Stored data
== Segment start ==

Lemma scan_source (l : list (string * string)) :
  well_typed_line l = true ->
  scan Between "" (source_of l) = program_tokens (numbers_program l).
Proof.
  induction l as [|[x n] l IH]; [reflexivity|].
  intros H. simpl in H. rewrite !andb_true_iff in H.
  destruct H as ((Hx & Hn) & Hl).
  change (source_of ((x, n) :: l))
    with (x ++ String " " (String "=" "" ++ String " " (n ++ String " " (source_of l)))).
  rewrite (scan_separated x _ " " eq_refl).
  rewrite (scan_separated (String "=" "") _ " " eq_refl).
  rewrite (scan_separated n _ " " eq_refl).
  rewrite (scan_identifier x Hx), (scan_number n Hn), (IH Hl).
  reflexivity.
Qed.

Lemma main_runs_line (l : list (string * string)) (fuel : nat) :
  well_typed_line l = true ->
  String.length (source_of l) <= fuel ->
  main fuel (source_of l)
  = Done tt (mkWorld (mkParser (program_tokens (numbers_program l))
                               (mkToken TokenInvalid "")
                               (List.length (program_tokens (numbers_program l))))
                     ("Enter code: " :: map assignment_line (numbers_program l))).
Proof.
  intros Hl Hf. unfold main. rewrite (@Lex_budget (source_of l) fuel Hf).
  destruct (tokenize_returns (source_of l)) as (toks & l' & Hrun).
  pose proof (Lex_sizes _ _ _ Hrun) as (H1 & H2).
  rewrite Hrun. rewrite (Lex_scans _ _ _ Hrun), (scan_source l Hl) in *.
  cbn [w_stdout]. now rewrite Parse_runs_program by lia.
Qed.

End Lines.

(** X15. The program on a line of assignments of numbers.  For every
    line made of assignments "<identifier> = <number> ", the identifiers
    being letters followed by letters, digits and underscores and the
    numbers digits followed by digits and points, [main] returns having
    printed, after its prompt, one line "Assign <identifier> = <value>"
    for each assignment, in order, the value being what [ParseFloat]
    makes of the number (0 when it is malformed, such as "1.2.3"). *)
Theorem main_assigns_numbers (l : list (string * string)) (fuel : nat) :
  well_typed_line l = true ->
  String.length (source_of l) <= fuel ->
  main fuel (source_of l)
  = Done tt (mkWorld (mkParser (program_tokens (numbers_program l))
                               (mkToken TokenInvalid "")
                               (List.length (program_tokens (numbers_program l))))
                     ("Enter code: "
                        :: map (fun a => "Assign " ++ fst a ++ " = "
                                         ++ strconv.FormatFloat_f6
                                              (number_value (snd a)) ++ LF) l)).
Proof.
  intros Hl Hf. rewrite (main_runs_line l fuel Hl Hf).
  unfold numbers_program. now rewrite map_map.
Qed.

Lemma main_assigns_numbers_witness :
  well_typed_line [("y", "5"); ("z_1", "0.25"); ("bad", "1.2.3")] = true
  /\ source_of [("y", "5"); ("z_1", "0.25"); ("bad", "1.2.3")]
     = "y = 5 z_1 = 0.25 bad = 1.2.3 "
  /\ String.length "y = 5 z_1 = 0.25 bad = 1.2.3 " <= 29
  /\ exists w, main 29 "y = 5 z_1 = 0.25 bad = 1.2.3 " = Done tt w
               /\ w_stdout w = ["Enter code: ";
                                "Assign y = 5.000000" ++ LF;
                                "Assign z_1 = 0.250000" ++ LF;
                                "Assign bad = 0.000000" ++ LF].
Proof.
  split; [reflexivity | split; [reflexivity | split; [simpl; lia|]]].
  eexists. split.
  - apply (main_assigns_numbers
             [("y", "5"); ("z_1", "0.25"); ("bad", "1.2.3")] 29);
      [reflexivity | simpl; lia].
  - vm_compute. reflexivity.
Defined.

(** X16. A statement whose right-hand side is missing.  When the
    parser has before it an identifier, a token of text "=" and a token
    that is neither a Number nor an operator sign (an identifier, a
    punctuation, the end of the sequence), [statement] prints the
    diagnostic of [factor] for that token and then, all the same, the
    binding of the identifier to 0; the cursor is left on that token. *)
Theorem statement_missing_operand
        (p : Parser) (out : list string) (x : string) (eq t : Token)
        (rest : list Token) (fuel : nat) :
  sees p (mkToken TokenIdentifier x :: eq :: t :: rest) ->
  Value eq = "=" ->
  Kind t <> TokenNumber ->
  arith_operator t = false ->
  statement fuel (mkWorld p out)
  = Done tt (mkWorld (Parser_advance (Parser_advance p))
                     (out ++ [factor_diagnostic t;
                              "Assign " ++ x ++ " = 0.000000" ++ LF])).
Proof.
  intros Hs Heq Hk Ht.
  pose proof (sees_head _ _ _ Hs) as Hx. apply sees_tail in Hs.
  pose proof (sees_head _ _ _ Hs) as He. apply sees_tail in Hs.
  apply sees_head in Hs.
  set (w2 := mkWorld (Parser_advance (Parser_advance p)) out).
  set (w3 := mkWorld (Parser_advance (Parser_advance p))
                     (out ++ [factor_diagnostic t])).
  assert (Hfac : factor w2 = Done f64_zero w3).
  { rewrite factor_run. unfold w2, w3, told, factor_diagnostic.
    cbn [w_parser w_stdout]. rewrite Hs.
    destruct (Kind t); try reflexivity. congruence. }
  assert (Hterm : term fuel w2 = Done f64_zero w3).
  { unfold term, bind. rewrite Hfac. apply while_exit.
    apply (mul_operator_false t); [exact Hs | now apply arith_not_mul]. }
  assert (Hexp : expression fuel w2 = Done f64_zero w3).
  { unfold expression, bind. rewrite Hterm. apply while_exit.
    now apply (add_operator_false t). }
  unfold statement, bind, current, gets. cbv beta iota. cbn [w_parser].
  rewrite Hx. cbn [Kind TokenKind_eqb].
  unfold assignmentStatement, bind, current, gets, advance, modify.
  cbv beta iota. cbn [w_parser w_stdout]. rewrite Hx, He, Heq.
  cbn [Value]. rewrite String.eqb_refl. cbn [negb w_parser w_stdout].
  fold w2. rewrite Hexp.
  unfold Print, modify, w3. cbn [w_parser w_stdout].
  now rewrite <- app_assoc.
Qed.

Lemma statement_missing_operand_witness :
  let toks := [mkToken TokenIdentifier "x"; mkToken TokenPunctuation "="] in
  let p := Parser_advance (NewParser toks) in
  sees p (mkToken TokenIdentifier "x" :: mkToken TokenPunctuation "="
          :: Token_zero :: [])
  /\ Kind Token_zero <> TokenNumber
  /\ arith_operator Token_zero = false
  /\ statement 0 (mkWorld p [])
     = Done tt (mkWorld (mkParser toks (mkToken TokenInvalid "") 2)
                        ["Parse error: Invalid expression" ++ LF;
                         "Assign x = 0.000000" ++ LF]).
Proof.
  intros toks p.
  assert (Hs : sees p (mkToken TokenIdentifier "x"
                       :: mkToken TokenPunctuation "=" :: Token_zero :: []))
    by (simpl; repeat split).
  assert (Hk : Kind Token_zero <> TokenNumber) by discriminate.
  split; [exact Hs | split; [exact Hk | split; [reflexivity|]]].
  rewrite (statement_missing_operand p [] "x" (mkToken TokenPunctuation "=")
             Token_zero [] 0 Hs eq_refl Hk eq_refl).
  reflexivity.
Defined.
(** * TSP solvers of [tsp_solver.py]: brute force and nearest neighbour

    A shallow embedding of the two solvers and of the per-size reporting
    code of the experiment harness, followed by the properties the
    specification states about them.

    Numbers.  Matrix entries are modelled as exact integers ([Z], the
    arithmetic of Python's [int]); [float('inf')] is the extra value
    [Inf].  Rounding of binary floating point is outside the model: what is
    proved here about sums is proved of matrices of [int]s.  Where Python
    turns an [int] into a float, to format it or to divide, the range of
    floats is modelled, since leaving it raises [OverflowError].

    Exceptions.  Every Python operation that can raise is modelled by a
    function into [outcome], whose [Raise] case carries the exception. *)

From Stdlib Require Import ZArith QArith Lia.
From stdpp Require Import base tactics option list numbers strings.
From stdpp Require Import sorting.
From Equations Require Import Equations.

#[local] Open Scope Z_scope.

(** ** Exceptions and results *)

Inductive exn : Set :=
| IndexError
| KeyError
| ValueError
| TypeError
| ZeroDivisionError
| OverflowError.

Inductive outcome (A : Type) : Type :=
| Return (a : A)
| Raise (e : exn).
Arguments Return {A} a.
Arguments Raise {A} e.

#[global] Instance outcome_ret : MRet outcome := @Return.

#[global] Instance outcome_bind : MBind outcome := λ A B k m,
  match m with
  | Return a => k a
  | Raise e => Raise e
  end.

(** ** Distance matrix *)

(** [distances] is a list of rows; indices are location numbers. *)
Definition matrix : Type := list (list Z).

(** [distances[i][j]]: each of the two subscripts raises [IndexError] when
    it is out of range (all indices used by the solvers are non-negative). *)
Definition getitem {A : Type} (l : list A) (i : nat) : outcome A :=
  match l !! i with
  | Some x => Return x
  | None => Raise IndexError
  end.

Definition getitem2 (distances : matrix) (i j : nat) : outcome Z :=
  row ← getitem distances i;
  getitem row j.

(** A square [n]×[n] matrix. *)
Definition square (n : nat) (distances : matrix) : Prop :=
  length distances = n ∧ Forall (λ row, length row = n) distances.
(** The chain of [if ... else if ...] at lines 69-199.  The set [three] is
    built from the first 14 of the 15 elements of [categoryThree] (line 51). *)
Definition categoryOf (repairID : Z) : option category :=
  if count categoryOne 4 repairID then Some One
  else if count categoryTwo 1 repairID then Some Two
  else if count categoryThree 14 repairID then Some Three
  else if count categoryFour 2 repairID then Some Four
  else if count categoryFive 1 repairID then Some Five
  else if count categorySix 5 repairID then Some Six
  else if count categorySeven 11 repairID then Some Seven
  else if count categoryEight 2 repairID then Some Eight
  else if count categoryNine 3 repairID then Some Nine
  else if count categoryTen 7 repairID then Some Ten
  else if count categoryEleven 1 repairID then Some Eleven
  else None.

Section Valuation.
Context {F : Type} {AF : Arith F}.

(** Lines 36-39: the last row of [impMat] whose condition is [rating];
    [impCoeff] keeps its indeterminate initial value when there is none. *)
Definition lookupImpCoeff (impCoeff : F) (rating : Z) (impMat : ImproveMat F) : F :=
  foldl (fun impCoeff e => if condition e =? rating then coef e else impCoeff)
        impCoeff impMat.

(** The condition of the catalog scan, the same in every category:
    [repairs[j].repairID == repairID && (rating <= repairs[j].UB && rating >= repairs[j].LB)]. *)
Definition applies (repairID rating : Z) (r : RepairEnv F) : bool :=
  (Input.repairID r =? repairID) && ((rating <=? UB r) && (rating >=? LB r)).

(** The formula of each category, for the first catalog row [r] that
    applies. *)
Definition formula (cat : category) (bridge : BridgeInfo F) (year : Z)
    (r : RepairEnv F) (impCoeff : F) : F :=
  let deckLength := bridgeLength bridge in
  let deckWidth := bridgeWidth bridge in
  let AADT := bridgeAADT bridge in
  let growthRate := trafficGrowthRate bridge in
  let meanRepair := repairMean r in
  let meanTraffic := trafficMean r in
  let days := of_int (duration r) in
  let growth := fpow (of_int 1 + growthRate)%fl year in
  match cat with
  | One => meanRepair * deckLength * deckWidth * impCoeff
           + meanTraffic * AADT * days * growth
  | Two => meanRepair * of_int 10 * deckWidth * impCoeff
           + meanTraffic * AADT * days * growth
  | Three => meanRepair * deckWidth * meanTraffic * AADT * days * growth
  | Four => meanRepair * deckLength * of_int 2 * impCoeff
  | Five => meanRepair * deckLength * deckWidth
  | Six => meanRepair * deckLength * deckWidth * impCoeff
  | Seven => of_int 0
  | Eight => meanRepair
  | Nine => meanRepair * deckLength * of_int 2 * impCoeff * meanTraffic * AADT
            * days * growth
  | Ten => meanRepair * deckLength * deckWidth + meanTraffic * AADT * days * growth
  | Eleven => meanRepair * deckLength * deckWidth * impCoeff * meanTraffic * AADT
              * days * growth
  end%fl.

== Segment end ==

TASK GOAL – With the line holding "destruct (Kind t);" as the first and the line holding "assert (Hs : sees" as the last, set down that range of the entries above exactly, and nothing else.

RESULT –
    destruct (Kind t); try reflexivity. congruence. }
  assert (Hterm : term fuel w2 = Done f64_zero w3).
  { unfold term, bind. rewrite Hfac. apply while_exit.
    apply (mul_operator_false t); [exact Hs | now apply arith_not_mul]. }
  assert (Hexp : expression fuel w2 = Done f64_zero w3).
  { unfold expression, bind. rewrite Hterm. apply while_exit.
    now apply (add_operator_false t). }
  unfold statement, bind, current, gets. cbv beta iota. cbn [w_parser].
  rewrite Hx. cbn [Kind TokenKind_eqb].
  unfold assignmentStatement, bind, current, gets, advance, modify.
  cbv beta iota. cbn [w_parser w_stdout]. rewrite Hx, He, Heq.
  cbn [Value]. rewrite String.eqb_refl. cbn [negb w_parser w_stdout].
  fold w2. rewrite Hexp.
  unfold Print, modify, w3. cbn [w_parser w_stdout].
  now rewrite <- app_assoc.
Qed.

Lemma statement_missing_operand_witness :
  let toks := [mkToken TokenIdentifier "x"; mkToken TokenPunctuation "="] in
  let p := Parser_advance (NewParser toks) in
  sees p (mkToken TokenIdentifier "x" :: mkToken TokenPunctuation "="
          :: Token_zero :: [])
  /\ Kind Token_zero <> TokenNumber
  /\ arith_operator Token_zero = false
  /\ statement 0 (mkWorld p [])
     = Done tt (mkWorld (mkParser toks (mkToken TokenInvalid "") 2)
                        ["Parse error: Invalid expression" ++ LF;
                         "Assign x = 0.000000" ++ LF]).
Proof.
  intros toks p.
  assert (Hs : sees p (mkToken TokenIdentifier "x"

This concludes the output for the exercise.